#### Activity
Please set the lines down again exactly, from the top of the entries through the line that contains "Definition dp_test_inject_queue_setup_failure (queue_id".

*** Input records

(* ===== verification/Hooks.v ===== *)
(** * The native self tests kept in the implementation files

    [dp_test_worker_stats_layout] ([dp_runtime.c]), [dp_test_tx_partial_ownership]
    ([dp_tx.c]) and the validation hooks of [dp_port.c]: production functions run
    on fixed inputs, with the expected numbers checked by the hook itself. *)
From Stdlib Require Import ZArith Lia.
From stdpp Require Import base list numbers option gmap strings.
From S2P Require Import Prelude Packet Api Tables Heap Rcu State Worker Runtime Port.

(** ** Boundary validation *)
Definition dp_test_queue_capacity (max_rx max_tx workers : Z) : Z :=
  validate_queue_capacity max_rx max_tx workers.
Definition dp_test_worker_socket (baseline_socket worker_socket : Z) : Z :=
  validate_worker_socket baseline_socket worker_socket.

(** ** Failure injection

    The three test switches, -1 when off; [setup_port], [dp_worker_run] and
    [dp_dataplane_run] take their values as arguments. *)
Record test_switches := {
  test_launch_failure_worker : Z;
  test_worker_failure_worker : Z;
  test_queue_setup_failure : Z;
}.

Definition test_switches_off : test_switches := {|
  test_launch_failure_worker := -1; test_worker_failure_worker := -1; test_queue_setup_failure := -1 |}.

Definition dp_test_inject_remote_launch_failure (worker_id : Z) (t : test_switches) : test_switches := {|
  test_launch_failure_worker := worker_id; test_worker_failure_worker := test_worker_failure_worker t;
  test_queue_setup_failure := test_queue_setup_failure t |}.
Definition dp_test_inject_worker_failure (worker_id : Z) (t : test_switches) : test_switches := {|
  test_launch_failure_worker := test_launch_failure_worker t; test_worker_failure_worker := worker_id;
  test_queue_setup_failure := test_queue_setup_failure t |}.
Definition dp_test_inject_queue_setup_failure (queue_id : Z) (t : test_switches) : test_switches := {|
  test_launch_failure_worker := test_launch_failure_worker t;
  test_worker_failure_worker := test_worker_failure_worker t; test_queue_setup_failure := queue_id |}.

(** ** The accounting identities, as the hooks test them *)

(** The five balance conditions that both hooks repeat. *)
Definition unbalanced (s : dp_packet_stats) : bool :=
  negb (rx s =? u64 (u64 (parse_ok s + parse_unsupported s) + parse_malformed s)) ||
  negb (parse_ok s =? u64 (u64 (flow_hit s + route_hit s) + lookup_miss s)) ||
  negb (parse_ok s =? u64 (u64 (action_drop s + action_forward s) + action_rewrite s)) ||
  negb (u64 (action_forward s + action_rewrite s) =? u64 (tx_accepted s + tx_unsent s)) ||
  negb (drop_ s =? u64 (u64 (u64 (parse_unsupported s + parse_malformed s) + action_drop s) + tx_unsent s)).

(** ** [dp_test_worker_stats_layout] *)

(** The counters the hook writes into its two zeroed contexts. *)
Definition layout_stats_0 : dp_packet_stats := {|
  rx := 4; parse_ok := 4; parse_unsupported := 0; parse_malformed := 0; flow_hit := 4;
  route_hit := 0; lookup_miss := 0; action_drop := 0; action_forward := 4; action_rewrite := 0;
  tx_accepted := 4; tx_unsent := 0; drop_ := 0; rx_bursts := 10; rx_empty_polls := 8; tx_bursts := 4 |}.
Definition layout_stats_1 : dp_packet_stats := {|
  rx := 6; parse_ok := 4; parse_unsupported := 1; parse_malformed := 1; flow_hit := 0;
  route_hit := 2; lookup_miss := 2; action_drop := 2; action_forward := 1; action_rewrite := 1;
  tx_accepted := 1; tx_unsent := 1; drop_ := 5; rx_bursts := 20; rx_empty_polls := 15; tx_bursts := 2 |}.

(** The totals it expects. *)
Definition layout_total : dp_packet_stats := {|
  rx := 10; parse_ok := 8; parse_unsupported := 1; parse_malformed := 1; flow_hit := 4;
  route_hit := 2; lookup_miss := 2; action_drop := 2; action_forward := 5; action_rewrite := 1;
  tx_accepted := 5; tx_unsent := 1; drop_ := 5; rx_bursts := 30; rx_empty_polls := 23; tx_bursts := 6 |}.

(** [addr0] and [addr1]: the addresses of [contexts[0]] and [contexts[1]]. *)
Definition dp_test_worker_stats_layout (RTE_CACHE_LINE_SIZE addr0 addr1 : Z) : Z :=
  if negb (addr0 mod RTE_CACHE_LINE_SIZE =? 0) || (u64 (addr1 - addr0) <? RTE_CACHE_LINE_SIZE)
  then - EIO else
  let total := dp_packet_stats_add stats_zero layout_stats_0 in
  let total := dp_packet_stats_add total layout_stats_1 in
  if negb (bool_decide (total = layout_total)) || unbalanced total then - EIO else 0.

(** ** [dp_test_tx_partial_ownership] *)

(** What DPDK answers: a private pool, and the four mbufs taken from it. *)
Record tx_test_env := {
  tx_pool_create : string -> Z -> Z -> Z -> Z -> Z -> option Z;   (** [None]: NULL *)
  tx_buf_size : Z;                                              (** [RTE_MBUF_DEFAULT_BUF_SIZE] *)
  tx_socket_id : Z;                                             (** [rte_socket_id()] *)
  tx_alloc_bulk : Z -> Z -> option (list (Z * rte_mbuf));         (** [None]: non-zero *)
}.

Definition tx_test_stats : dp_packet_stats := {|
  rx := 4; parse_ok := 4; parse_unsupported := 0; parse_malformed := 0; flow_hit := 4;
  route_hit := 0; lookup_miss := 0; action_drop := 0; action_forward := 4; action_rewrite := 0;
  tx_accepted := 0; tx_unsent := 0; drop_ := 0; rx_bursts := 0; rx_empty_polls := 0; tx_bursts := 0 |}.

(** The mbufs of the private pool that are not free: those the program owns. *)
Definition in_use_count : M packet_world Z :=
  w ← get; mret (Z.of_nat (size (pk_mbufs w))).

(** Between the allocation of the mbufs and the release of the pool. *)
Definition tx_partial_body (pkts : list Z) : M packet_world Z :=
  dp_complete_tx pkts 4 2;;
  w ← get;
  in_use ← in_use_count;
  let stats := pk_stats w in
  let ret :=
    if negb (rx stats =? 4) || negb (parse_ok stats =? 4) || negb (flow_hit stats =? 4) ||
       negb (action_forward stats =? 4) || negb (tx_accepted stats =? 2) ||
       negb (tx_unsent stats =? 2) || negb (drop_ stats =? 2) ||
       unbalanced stats || negb (in_use =? 2)
    then - EIO else 0 in
  id0 ← lift (pkts !! 0%nat);
  rte_pktmbuf_free (Some id0);;
  id1 ← lift (pkts !! 1%nat);
  rte_pktmbuf_free (Some id1);;
  in_use ← in_use_count;
  mret (if negb (in_use =? 0) then - EIO else ret).

Section TxTest.
Context {T : DpdkTables} {Q : Qsbr}.

Definition dp_test_tx_partial_ownership (env : tx_test_env) (d : dp_state) : option Z :=
  if negb (initialized d) || running d || is_set (pool d) then Some (- EBUSY) else
  match tx_pool_create env "dp_partial_tx_test" 63 0 0 (tx_buf_size env) (tx_socket_id env) with
  | None => Some (- ENOMEM)
  | Some p =>
    match tx_alloc_bulk env p 4 with
    | None => Some (- ENOMEM)
    | Some bulk =>
      fst <$> tx_partial_body (bulk.*1)
        {| pk_mbufs := list_to_map bulk; pk_stats := tx_test_stats; pk_wire := [] |}
    end
  end.
End TxTest.
(* ===== verification/Dataplane.v ===== *)
(** * Running the dataplane: [dp_dataplane_run] of [dp_worker.c]

    Launching and joining remote lcores are calls into the EAL; each one is a
    step of the world, in which the other threads may act too.  Worker 0 runs on
    the calling thread. *)
From Stdlib Require Import ZArith Lia.
From stdpp Require Import base list numbers option gmap strings.
From S2P Require Import Prelude Packet Api Tables Heap Rcu State Worker.

Section Dataplane.
Context {T : DpdkTables} {Q : Qsbr}.

Definition dp_dataplane_request_stop : M world unit := on_dp (set_stop true).

Record launch_env := {
  rte_eal_remote_launch : Z -> M world Z;   (** of [dp_worker_run] on that lcore *)
  rte_eal_wait_lcore : Z -> M world Z;
  test_launch_failure : Z;                  (** the injection hook *)
  run_worker0 : M world Z;                  (** [dp_worker_run(&dp.workers[0])] *)
}.

Context (env : launch_env).

(** [for (i = from; i < from + n; i++)]: the error that stopped it, or 0, and
    how many workers were launched. *)
Fixpoint launch_loop (from n : nat) (launched_count : Z) : M world (Z * Z) :=
  match n with
  | O => mret (0, launched_count)
  | S n =>
    w ← get;
    ctx ← lift (workers (dp w) !! from);
    ret ← (if test_launch_failure env =? Z.of_nat from then mret (- EIO)
           else rte_eal_remote_launch env (lcore_id (ctx_info ctx)));
    if negb (ret =? 0) then
      on_dp (set_stop true);;
      mret ((if ret <? 0 then ret else - EIO), launched_count)
    else
      on_ctx from (set_launched true);;
      launch_loop (S from) n (launched_count + 1)
  end.

Definition run_main_worker : M world Z :=
  on_ctx 0 (set_launched true);;
  ret ← run_worker0 env;
  on_ctx 0 (set_launched false);;
  mret (if ret <? 0 then ret else 0).

Fixpoint join_loop (from n : nat) (first_error : Z) : M world Z :=
  match n with
  | O => mret first_error
  | S n =>
    w ← get;
    ctx ← lift (workers (dp w) !! from);
    ret ← rte_eal_wait_lcore env (lcore_id (ctx_info ctx));
    on_ctx from (set_launched false);;
    join_loop (S from) n (if (ret <? 0) && (first_error =? 0) then ret else first_error)
  end.

Definition dp_dataplane_run : M world Z :=
  w ← get;
  if negb (ready (dp w)) then mret (- ENODEV) else
  if ran (dp w) then mret (- EALREADY) else
  on_dp (set_ran true);;
  on_dp (set_running true);;
  w ← get;
  '(first_error, launched_count) ← launch_loop 1 (Z.to_nat (worker_count (dp w)) - 1) 0;
  first_error ← (if first_error =? 0 then run_main_worker else mret first_error);
  first_error ← join_loop 1 (Z.to_nat launched_count) first_error;
  on_dp (set_running false);;
  mret first_error.
End Dataplane.
(* ===== verification/ServeSpec.v ===== *)
(** * A run that comes back

    [LifecycleSpec] takes the run of the dataplane as a parameter that leaves a
    process which can be taken down.  This file discharges that for a process with
    one worker: [dp_dataplane_run] with [dp_worker_run] on the calling thread,
    while other threads publish. *)
From Stdlib Require Import ZArith Lia.
From stdpp Require Import base list numbers option gmap strings relations.
From S2P Require Import Prelude Host Packet Api Tables Heap Snapshot Action Rcu State StatsSpec Rules Worker WorkerSpec RunSpec Publish PublishSpec ReaderSpec Binding Runtime RuntimeSpec Port PortSpec Control Lifecycle LifecycleSpec Dataplane.

Section Serve.
Context {H : Host} {HO : HostOk H} {C : Checksums} {CO : ChecksumsOk C}.
Context {T : DpdkTables} {TO : DpdkTablesOk T} {Q : Qsbr} {QO : QsbrOk Q}.

(** What the other threads leave alone while the only worker runs. *)
Record undisturbed (w w' : world) : Prop := {
  ud_run : running (dp w') = running (dp w) /\ active_workers (dp w') = active_workers (dp w);
  ud_workers : worker_count (dp w') = worker_count (dp w) /\ length (workers (dp w')) = length (workers (dp w));
  ud_ports : owned (dp w') = owned (dp w) /\ started (dp w') = started (dp w);
}.

#[export] Instance undisturbed_preorder : PreOrder undisturbed.
Proof.
  split; [intros w; by split; split_and!|].
  intros w1 w2 w3 [[? ?] [? ?] [? ?]] [[? ?] [? ?] [? ?]]. split; split; congruence.
Qed.

Lemma undisturbed_outside w w' : outside w w' -> undisturbed w w'.
Proof. intros [_ (Ew & ? & ?) (_ & ? & _ & _) (_ & ? & ? & _) _]. split; split; try done. by rewrite Ew. Qed.

Lemma undisturbed_packets i w (ctx ctx' : dp_worker_ctx) ms ws : workers (dp w) !! i = Some ctx -> ctx_info ctx' = ctx_info ctx ->
  undisturbed w (set_wire ws (set_mbufs ms (set_dp (set_workers (<[i := ctx']> (workers (dp w))) (dp w)) w))).
Proof. intros _ _. split; split; try done. cbn. by rewrite length_insert. Qed.

Context (stack_meta : dp_packet_meta) (injected : Z) (ts : list turn) (pkts : list Z).

(** Worker 0 runs on the calling thread; there is no other lcore to launch on. *)
Definition alone : launch_env := {|
  rte_eal_remote_launch _ := mret 0; rte_eal_wait_lcore _ := mret 0; test_launch_failure := -1;
  run_worker0 := dp_worker_run stack_meta injected 0 ts pkts |}.

(** The world when worker 0 starts. *)
Definition running_world (w : world) : world :=
  set_dp (set_workers (alter (set_launched true) 0%nat (workers (dp w))) (set_running true (set_ran true (dp w)))) w.

Definition running_system (w : world) : system := {| sys := running_world w; held := ∅; writer := Idle |}.

Lemma running_sound rest w : settled rest w -> active_rules (dp w) <> None -> sound rest (running_system w).
Proof.
  intros [_ _ _ (_ & Hr & _) _ [Hinv|[? _]]] Ha; [|done]. split; [by destruct Hinv|]. unfold counted. cbn. by rewrite Hr.
Qed.

(** After the run only publications may be in progress. *)
Record over (rest : gmap Z hobj) (c : system) : Prop := {
  ov_sound : sound rest c;
  ov_running : running (dp (sys c)) = false;
  ov_array : within_array (dp (sys c));
  ov_active : active_workers (dp (sys c)) = 0;
  ov_idle : forall i ctx, (i < Z.to_nat (worker_count (dp (sys c))))%nat -> workers (dp (sys c)) !! i = Some ctx ->
    launched ctx = false /\ reader_registered ctx = false;
  ov_ports : ports_consistent (owned (dp (sys c))) (started (dp (sys c)));
}.

Lemma over_steps rest c c' : rtc step c c' -> over rest c -> over rest c'.
Proof.
  induction 1 as [c|c c1 c2 Hs _ IH]; [done|]. intros [Hso Hr Hw Ha Hi Hp]. apply IH.
  pose proof (step_outside _ _ Hs) as [_ (Ew & Ec & Ea) (_ & Er & _ & _) (_ & Eo & Es & _) _].
  split; [by eapply step_sound|by rewrite Er|unfold within_array in *; by rewrite Ew, Ec|by rewrite Ea|by rewrite Ew, Ec|by rewrite Eo, Es].
Qed.

(** Once the publications are finished and no reader is left, it can be taken down. *)
Lemma over_settled rest c : over rest c -> writer c = Idle -> held c = ∅ -> settled rest (sys c).
Proof.
  intros [[Hinv Hn] Hr Hw Ha Hi Hp] Hid Hh. unfold counted in Hn. rewrite Hh in Hn.
  split; [apply Hinv|done|done|by split_and!|done|left]. destruct c as [w h wr]. cbn in *. by subst.
Qed.

(** The world when [dp_dataplane_run] returns. *)
Definition finished (w : world) : world :=
  set_dp (set_running false (set_workers (alter (set_launched false) 0%nat (workers (dp w))) (dp w))) w.

Lemma finished_over rest id q c w0 : sound rest c -> rules_qsbr (dp (sys c)) = Some q -> held c !! id = Some None ->
  undisturbed w0 (sys c) -> worker_count (dp w0) = 1 -> active_workers (dp w0) = 1 -> (0 < length (workers (dp w0)))%nat ->
  ports_consistent (owned (dp w0)) (started (dp w0)) ->
  over rest {| sys := finished (departed 0 id q (sys c)); held := delete id (held c); writer := writer c |}.
Proof.
  intros Hs Hq Hh [[_ Ea] [Ec El] [Eo Est]] Hc Hact HL Hp. rewrite Hc in Ec. rewrite Hact in Ea.
  split; cbn [sys]; unfold finished, departed; cbn -[alter]; try done.
  - by apply (sound_work rest _ _ (departed_sound 0 id rest c q Hs Hq Hh)).
  - split; cbn -[alter]; rewrite ?length_alter, Ec; [done|]. rewrite El. lia.
  - by rewrite Ea.
  - rewrite Ec. intros i ctx Hi. assert (i = 0%nat) as -> by lia. rewrite !list_lookup_alter_eq.
    destruct (workers (dp (sys c)) !! 0%nat); cbn; [|done]. by intros [= <-].
  - by rewrite Eo, Est.
Qed.

Lemma alone_run rest w ctx q left : settled rest w -> active_rules (dp w) <> None ->
  ready (dp w) = true -> ran (dp w) = false -> worker_count (dp w) = 1 ->
  workers (dp w) !! 0%nat = Some ctx -> rules_qsbr (dp w) = Some q -> can_register (worker_id (ctx_info ctx)) q ->
  injected <> worker_id (ctx_info ctx) -> balanced (ctx_stats ctx) -> Z.of_nat (length pkts) = DP_BURST_SIZE ->
  turns_in stack_meta 0 (worker_id (ctx_info ctx)) undisturbed left ts
    (entered 0 (worker_id (ctx_info ctx)) q (running_system w)) ->
  exists c', dp_dataplane_run alone w = Some (0, sys c') /\ sound rest c' /\ mbufs (sys c') = mbufs w /\
    (exists ctx', workers (dp (sys c')) !! 0%nat = Some ctx' /\ balanced (ctx_stats ctx')) /\
    (exists c1, left c1 /\ held c' = delete (worker_id (ctx_info ctx)) (held c1) /\ writer c' = writer c1) /\
    forall c2, rtc step c' c2 -> writer c2 = Idle -> held c2 = ∅ -> settled rest (sys c2).
Proof.
  intros Hset Ha Hready Hran Hcount Hctx Hq Hreg Hinj Hbal HL Hts.
  pose proof (running_sound rest w Hset Ha) as Hsound. set (id := worker_id (ctx_info ctx)) in *.
  destruct (worker_life stack_meta 0 id undisturbed undisturbed_outside (undisturbed_packets 0) rest (running_system w)
    (set_launched true ctx) q (mbufs w) injected left ts pkts Hsound) as (c1 & q1 & Hrun & Hleft & Hs1 & Hq1 & Hh1 & Hat1 & HK);
    [done|done|done|cbn; by rewrite list_lookup_alter_eq, Hctx|done..|].
  destruct Hat1 as [(ctx1 & Hc1 & _ & Hb1) _ Hm1].
  exists {| sys := finished (departed 0 id q1 (sys c1)); held := delete id (held c1); writer := writer c1 |}.
  assert (0 < length (workers (dp w)))%nat as HLw by by eapply lookup_lt_Some.
  assert (over rest {| sys := finished (departed 0 id q1 (sys c1)); held := delete id (held c1); writer := writer c1 |}) as Hover.
  { eapply finished_over; [done..|exact HK|exact Hcount| |cbn; by rewrite !length_alter|apply Hset]. cbn.
    by rewrite (proj1 (se_idle _ _ Hset)). }
  split; [|split; [apply Hover|split; [done|split; [|split; [by exists c1|]]]]].
  - unfold dp_dataplane_run. erewrite M_bind_step by done. cbv beta. rewrite Hready, Hran. cbn [negb].
    do 3 (erewrite M_bind_step by done; cbv beta). cbn [dp set_dp worker_count set_running set_ran]. rewrite Hcount.
    erewrite M_bind_step by done. cbv beta iota. cbn [Z.eqb].
    erewrite M_bind_step; swap 1 2.
    { unfold run_main_worker. erewrite M_bind_step by done. cbv beta. erewrite M_bind_step by exact Hrun. cbv beta.
      erewrite M_bind_step by done. reflexivity. }
    cbv beta. erewrite M_bind_step by done. cbv beta. by erewrite M_bind_step by done.
  - exists (set_launched false (set_result 0 (set_reader_registered false ctx1))). split; [|done].
    cbn -[alter]. by rewrite !list_lookup_alter_eq, Hc1.
  - intros c2 Hst Hid Hh. apply over_settled; [by eapply over_steps|done|done].
Qed.

(** A process with one worker comes back.  From a settled, ready dataplane that
    has not run, [dp_dataplane_run] with the worker on the calling thread returns 0
    for any schedule of turns among publications that ends with a stop; no mbuf is gained or lost, the
    worker's counters balance, the publication system is sound, and as soon as the
    publications still in progress have finished, the process is settled again:
    it can be taken down to the heap it started from. *)
Theorem single_worker_run_settles rest w ctx q left : settled rest w -> active_rules (dp w) <> None ->
  ready (dp w) = true -> ran (dp w) = false -> worker_count (dp w) = 1 ->
  workers (dp w) !! 0%nat = Some ctx -> rules_qsbr (dp w) = Some q -> can_register (worker_id (ctx_info ctx)) q ->
  injected <> worker_id (ctx_info ctx) -> balanced (ctx_stats ctx) -> Z.of_nat (length pkts) = DP_BURST_SIZE ->
  turns_in stack_meta 0 (worker_id (ctx_info ctx)) undisturbed left ts
    (entered 0 (worker_id (ctx_info ctx)) q (running_system w)) ->
  exists c', dp_dataplane_run alone w = Some (0, sys c') /\ sound rest c' /\ mbufs (sys c') = mbufs w /\
    (exists ctx', workers (dp (sys c')) !! 0%nat = Some ctx' /\ balanced (ctx_stats ctx')) /\
    (exists c1, left c1 /\ held c' = delete (worker_id (ctx_info ctx)) (held c1) /\ writer c' = writer c1) /\
    forall c2, rtc step c' c2 -> writer c2 = Idle -> held c2 = ∅ -> settled rest (sys c2).
Proof. apply alone_run. Qed.
End Serve.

******

#### The answer
(* ===== verification/Hooks.v ===== *)
(** * The native self tests kept in the implementation files

    [dp_test_worker_stats_layout] ([dp_runtime.c]), [dp_test_tx_partial_ownership]
    ([dp_tx.c]) and the validation hooks of [dp_port.c]: production functions run
    on fixed inputs, with the expected numbers checked by the hook itself. *)
From Stdlib Require Import ZArith Lia.
From stdpp Require Import base list numbers option gmap strings.
From S2P Require Import Prelude Packet Api Tables Heap Rcu State Worker Runtime Port.

(** ** Boundary validation *)
Definition dp_test_queue_capacity (max_rx max_tx workers : Z) : Z :=
  validate_queue_capacity max_rx max_tx workers.
Definition dp_test_worker_socket (baseline_socket worker_socket : Z) : Z :=
  validate_worker_socket baseline_socket worker_socket.

(** ** Failure injection

    The three test switches, -1 when off; [setup_port], [dp_worker_run] and
    [dp_dataplane_run] take their values as arguments. *)
Record test_switches := {
  test_launch_failure_worker : Z;
  test_worker_failure_worker : Z;
  test_queue_setup_failure : Z;
}.

Definition test_switches_off : test_switches := {|
  test_launch_failure_worker := -1; test_worker_failure_worker := -1; test_queue_setup_failure := -1 |}.

Definition dp_test_inject_remote_launch_failure (worker_id : Z) (t : test_switches) : test_switches := {|
  test_launch_failure_worker := worker_id; test_worker_failure_worker := test_worker_failure_worker t;
  test_queue_setup_failure := test_queue_setup_failure t |}.
Definition dp_test_inject_worker_failure (worker_id : Z) (t : test_switches) : test_switches := {|
  test_launch_failure_worker := test_launch_failure_worker t; test_worker_failure_worker := worker_id;
  test_queue_setup_failure := test_queue_setup_failure t |}.
Definition dp_test_inject_queue_setup_failure (queue_id : Z) (t : test_switches) : test_switches := {|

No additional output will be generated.